Perante uma genuína ameaça existencial à nossa civilização, nós enquanto cientistas temos de mudar o nosso foco dos cenários de longo prazo que dão uma falsa sensação de controlo sobre a crise climática e traçam cortes drásticos nas emissões como sendo facilmente realizáveis.
Em vez disso, devemos concentrar-nos no aqui e agora. Por exemplo, o nosso sistema alimentar global já é vulnerável aos fenómenos climáticos extremos. Se as secas atingirem vários países ao mesmo tempo, não há garantias de que as nossas cadeias de abastecimento alimentar — em que as entregas chegam “mesmo a tempo” para minimizar custos — não irão colapsar na próxima década ou na seguinte.
Comparando com o imenso volume de investigação dedicada aos impactos incertos do aquecimento global em 2050 ou 2100, sabemos assustadoramente pouco sobre a fragilidade das cadeias de abastecimento — ou de outras partes da nossa pontual e eficiente economia global — no curto prazo.

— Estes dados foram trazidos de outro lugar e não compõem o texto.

(** * Whatsapp_Inbox: the dispatch pipeline, the conversation aggregator,
      the notification hub and the cache, embedded from the Python sources.

    Python values are modelled as the code has them: a [str] is a sequence of
    Unicode code points, a [dict] handed to the document store is a finite
    map from field names to values, exceptions are explicit results, and the
    collaborators the code talks to (clock, rate limiter, HTTP channel,
    document store, sockets) are explicit state. *)

From Stdlib Require Import ZArith NArith List String Ascii Lia Bool.
From stdpp Require Import gmap strings list fin_maps.
Import ListNotations.

Local Open Scope Z_scope.

(* ===================================================================== *)
(** ** Python strings *)
(* ===================================================================== *)

Module PyStr.

(** A Python [str]: a sequence of Unicode code points. *)
Definition char : Type := N.
Definition str : Type := list N.

(** A source literal (all literals of the repository are ASCII). *)
Definition lit (s : string) : str :=
  List.map N_of_ascii (list_ascii_of_string s).

(** [PyUnicode_IS_ASCII]. *)
Definition is_ascii_char (c : char) : bool := (c <? 128)%N.
Definition is_ascii (s : str) : bool := forallb is_ascii_char s.

(** The Unicode character tables behind [str.isdigit] and [str.isspace].
    The tables themselves are data of the interpreter; the law is the row
    the code relies on: the ASCII digits are digits. *)
Class Unicode : Type := {
  isdigit : char -> bool;
  isspace : char -> bool;
  isdigit_ascii : forall c : char, (48 <= c <= 57)%N -> isdigit c = true
}.

Fixpoint lstrip `{Unicode} (s : str) : str :=
  match s with
  | c :: s' => if isspace c then lstrip s' else s
  | [] => []
  end.

(** [s.strip()] *)
Definition strip `{Unicode} (s : str) : str :=
  rev (lstrip (rev (lstrip s))).

(** [''.join(filter(str.isdigit, s))] *)
Definition digits_of `{Unicode} (s : str) : str := List.filter isdigit s.

(** Truthiness of a [str]. *)
Definition truthy (s : str) : bool :=
  match s with [] => false | _ => true end.

End PyStr.
Import PyStr.

(* ===================================================================== *)
(** ** app/services/whatsapp.py, pure part *)
(* ===================================================================== *)

Module WhatsAppPure.

(** [WhatsAppService.normalize_phone_number] *)
Definition normalize_phone_number `{Unicode} (phone : str) : str :=
  let cleaned := digits_of phone in
  if (length cleaned =? 10)%nat then lit "91" ++ cleaned else cleaned.

End WhatsAppPure.
Import WhatsAppPure.

(* ===================================================================== *)
(** ** Exceptions and results *)
(* ===================================================================== *)

Module Py.

(** The exception classes the code raises, catches or lets through. An
    exception carries the text [str(e)] gives for it: the code reads nothing
    else of an exception it has caught. For [KeyError] that text is the repr
    of the missing key; for [tenacity.RetryError] it holds the repr of a
    [Future] object and is made by the library. *)
Inductive exn : Type :=
| Timeout (text : str)                 (* requests.exceptions.Timeout *)
| ConnectionError (text : str)         (* requests.exceptions.ConnectionError *)
| HTTPError (text : str)               (* requests.exceptions.HTTPError *)
| RequestsRetryError (text : str)      (* requests.exceptions.RetryError *)
| TenacityRetryError (last : exn) (text : str)   (* tenacity.RetryError *)
| KeyError (text : str)
| IndexError (text : str)
| ValueError (text : str)
| TypeError (text : str)
| AttributeError (text : str)
| WriteError (code : Z) (text : str)   (* pymongo.errors.WriteError *)
| PyMongoError (text : str)
| OtherException (text : str).

(** [str(e)] *)
Definition str_of_exn (e : exn) : str :=
  match e with
  | Timeout t | ConnectionError t | HTTPError t | RequestsRetryError t
  | TenacityRetryError _ t | KeyError t | IndexError t | ValueError t
  | TypeError t | AttributeError t | WriteError _ t | PyMongoError t
  | OtherException t => t
  end.

(** What a call does: it returns a value or raises. *)
Inductive outcome (A : Type) : Type :=
| Returns (a : A)
| Raises (e : exn).
Arguments Returns {A} a.
Arguments Raises {A} e.

End Py.
Import Py.

(* ===================================================================== *)
(** ** The document store (the part of MongoDB's update language the code uses) *)
(* ===================================================================== *)

Module Mongo.

#[warnings="-register-all"]
Inductive value : Type :=
| VNull
| VBool (b : bool)
| VInt (n : Z)
| VStr (s : str)
| VTime (t : Z)                      (* datetime / time.time() instants *)
| VOid (o : positive)                (* bson.ObjectId *)
| VList (l : list value)
| VDoc (d : gmap string value).

Abbreviation document := (gmap string value).
Abbreviation collection := (list (gmap string value)).

(** Equality of the scalars used as lookup keys. *)
Definition key_eqb (a b : value) : bool :=
  match a, b with
  | VStr s, VStr t => bool_decide (s = t)
  | VOid x, VOid y => bool_decide (x = y)
  | VInt x, VInt y => bool_decide (x = y)
  | _, _ => false
  end.

Definition matches (field : string) (v : value) (doc : document) : bool :=
  match doc !! field with
  | Some w => key_eqb v w
  | None => false
  end.

(** [find_one({field: v})] *)
Definition find_one (field : string) (v : value) (coll : collection)
  : option document :=
  List.find (matches field v) coll.

(** How the server treats a field whose name starts with [$] when an update
    operator is about to store it. Servers reject it with
    DollarPrefixedFieldName (code 52); the permissive reading, in which the
    field is stored under that literal name, is kept as an alternative so
    that results do not depend on the choice. In neither reading is the
    nested document run as an operator. *)
Inductive dollar_policy : Type := RejectDollarFields | StoreDollarFields.

Definition starts_with_dollar (f : string) : bool :=
  match f with
  | String c _ => bool_decide (c = "$"%char)
  | EmptyString => false
  end.

Definition known_operators : gset string :=
  {[ "$set"%string; "$setOnInsert"%string; "$inc"%string ]}.

(** The operand of a top-level operator: a document, empty when the
    operator is not used. *)
Definition operand (update : document) (op : string) : outcome document :=
  match update !! op with
  | None => Returns ∅
  | Some (VDoc d) => Returns d
  | Some _ => Raises (WriteError 9 (lit "Modifiers operate on fields"))
  end.

Definition validate_for_storage (policy : dollar_policy) (d : document)
  : outcome unit :=
  match policy with
  | StoreDollarFields => Returns tt
  | RejectDollarFields =>
      match List.find starts_with_dollar (map_to_list d).*1 with
      | Some _ =>
          Raises (WriteError 52 (lit "The dollar ($) prefixed field is not valid for storage"))
      | None => Returns tt
      end
  end.

(** [$inc] on one field: a missing field is created with the amount. *)
Definition inc_field (doc : document) (fa : string * value) : outcome document :=
  match fa.2, doc !! fa.1 with
  | VInt k, None => Returns (<[fa.1 := VInt k]> doc)
  | VInt k, Some (VInt n) => Returns (<[fa.1 := VInt (n + k)]> doc)
  | _, _ => Raises (WriteError 14 (lit "Cannot apply $inc to a value of non-numeric type"))
  end.

Fixpoint apply_inc (incs : list (string * value)) (doc : document)
  : outcome document :=
  match incs with
  | [] => Returns doc
  | fa :: rest =>
      match inc_field doc fa with
      | Returns doc' => apply_inc rest doc'
      | Raises e => Raises e
      end
  end.

(** The modifiers applied to one document ([$set] then [$inc]; the two act
    on disjoint fields, see [update_one]). *)
Definition modify (policy : dollar_policy) (d_set d_inc : document)
    (doc : document) : outcome document :=
  match validate_for_storage policy d_set with
  | Raises e => Raises e
  | Returns _ =>
      match validate_for_storage policy d_inc with
      | Raises e => Raises e
      | Returns _ => apply_inc (map_to_list d_inc) (d_set ∪ doc)
      end
  end.

(** Modify the first document that matches, if there is one. *)
Fixpoint update_first (f : document -> outcome document)
    (p : document -> bool) (coll : collection) : outcome (option collection) :=
  match coll with
  | [] => Returns None
  | d :: rest =>
      if p d then
        match f d with
        | Returns d' => Returns (Some (d' :: rest))
        | Raises e => Raises e
        end
      else
        match update_first f p rest with
        | Returns r => Returns (cons d <$> r)
        | Raises e => Raises e
        end
  end.

Definition disjoint_fields (a b : document) : bool :=
  bool_decide ((dom a : gset string) ## (dom b : gset string)).

(** [coll.update_one({field: v}, update, upsert=upsert)].
    Only top-level keys of [update] are operators; whatever sits inside an
    operand is data. *)
Definition update_one (policy : dollar_policy) (field : string) (v : value)
    (update : document) (upsert : bool) (coll : collection)
  : outcome collection :=
  if negb (bool_decide (dom update ⊆ known_operators)) then
    Raises (WriteError 9 (lit "Unknown modifier"))
  else
    match operand update "$set", operand update "$setOnInsert",
          operand update "$inc" with
    | Returns d_set, Returns d_soi, Returns d_inc =>
        if negb (disjoint_fields d_set d_inc && disjoint_fields d_set d_soi
                 && disjoint_fields d_inc d_soi) then
          Raises (WriteError 40 (lit "Updating the path would create a conflict"))
        else
          match update_first (modify policy d_set d_inc) (matches field v) coll with
          | Raises e => Raises e
          | Returns (Some coll') => Returns coll'
          | Returns None =>
              if upsert then
                match validate_for_storage policy d_soi with
                | Raises e => Raises e
                | Returns _ =>
                    match modify policy d_set d_inc (d_soi ∪ {[ field := v ]}) with
                    | Returns d => Returns (coll ++ [d])
                    | Raises e => Raises e
                    end
                end
              else Returns coll
          end
    | Raises e, _, _ | _, Raises e, _ | _, _, Raises e => Raises e
    end.

(** [coll.insert_one(doc)] *)
Definition insert_one (doc : document) (coll : collection) : collection :=
  coll ++ [doc].

(** An integer field read back as a counter (absent reads as 0). *)
Definition counter (field : string) (doc : option document) : Z :=
  match doc with
  | Some d => match d !! field with Some (VInt n) => n | _ => 0 end
  | None => 0
  end.

(** A field of a document read back from the store (absent document,
    absent field). *)
Definition stored_field (f : string) (c : option document) : option value :=
  match c with Some d => d !! f | None => None end.

End Mongo.
Import Mongo.

(* ===================================================================== *)
(** ** app/services/inbox.py *)
(* ===================================================================== *)

Module Inbox.

(** Modelled from the spec: [app/models/message.py] (the enum
    [MessageDirection]) is not among the sources; the spec gives a message
    the direction [inbound] or [outbound]. *)
Inductive MessageDirection : Type := INBOUND | OUTBOUND.

(** Modelled from the spec: [app/models/message.py] (the class [Message]) is
    not among the sources; these are the fields [_update_conversation] reads,
    with the types [MessageBase] of [app/schemas/message.py] gives them. *)
Record Message : Type := {
  user_id : str;
  body : str;
  timestamp : Z;
  direction : MessageDirection
}.

Definition direction_value (d : MessageDirection) : value :=
  match d with
  | INBOUND => VStr (lit "inbound")
  | OUTBOUND => VStr (lit "outbound")
  end.

(** The dict [conversation_data] as it stands when it is handed to
    [update_one]: the [$inc] entry is a key of this dict. *)
Definition conversation_data (message : Message) (utcnow : Z) : document :=
  let data : document :=
    {[ "user_id"%string := VStr (user_id message);
       "last_message"%string := VStr (take 500 (body message));
       "last_message_timestamp"%string := VTime (timestamp message);
       "last_message_direction"%string := direction_value (direction message);
       "updated_at"%string := VTime utcnow ]} in
  match direction message with
  | INBOUND =>
      <[ "$inc"%string :=
           VDoc {[ "unread_count"%string := VInt 1;
                   "total_messages"%string := VInt 1 ]} ]> data
  | OUTBOUND =>
      <[ "$inc"%string := VDoc {[ "total_messages"%string := VInt 1 ]} ]> data
  end.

Redirecionar recursos para estas vulnerabilidades a curto prazo tão subinvestigadas é vital, não só porque isso irá fazer a crise climática e ecológica parecer mais próxima do que os abstratos aumentos de temperatura e orçamentos de carbono.
Afinal de contas, a forma como o mundo responde à crise iminente depende do grau da sensação de urgência de ação radical por parte dos seus cidadãos e líderes. Ao reenquadrarmos a nossa investigação e ao mudarmos os níveis aceitáveis de risco e incerteza, talvez os cientistas do clima possam finalmente ajudar a humanidade a mudar o seu rumo carbónico.
Wolfgang Knorr é investigador em geografia e ciência dos ecossistemas na Universidade de Lund, na Suécia. Publicado no portal The Conversation. Traduzido por Luís Branco para o esquerda.net.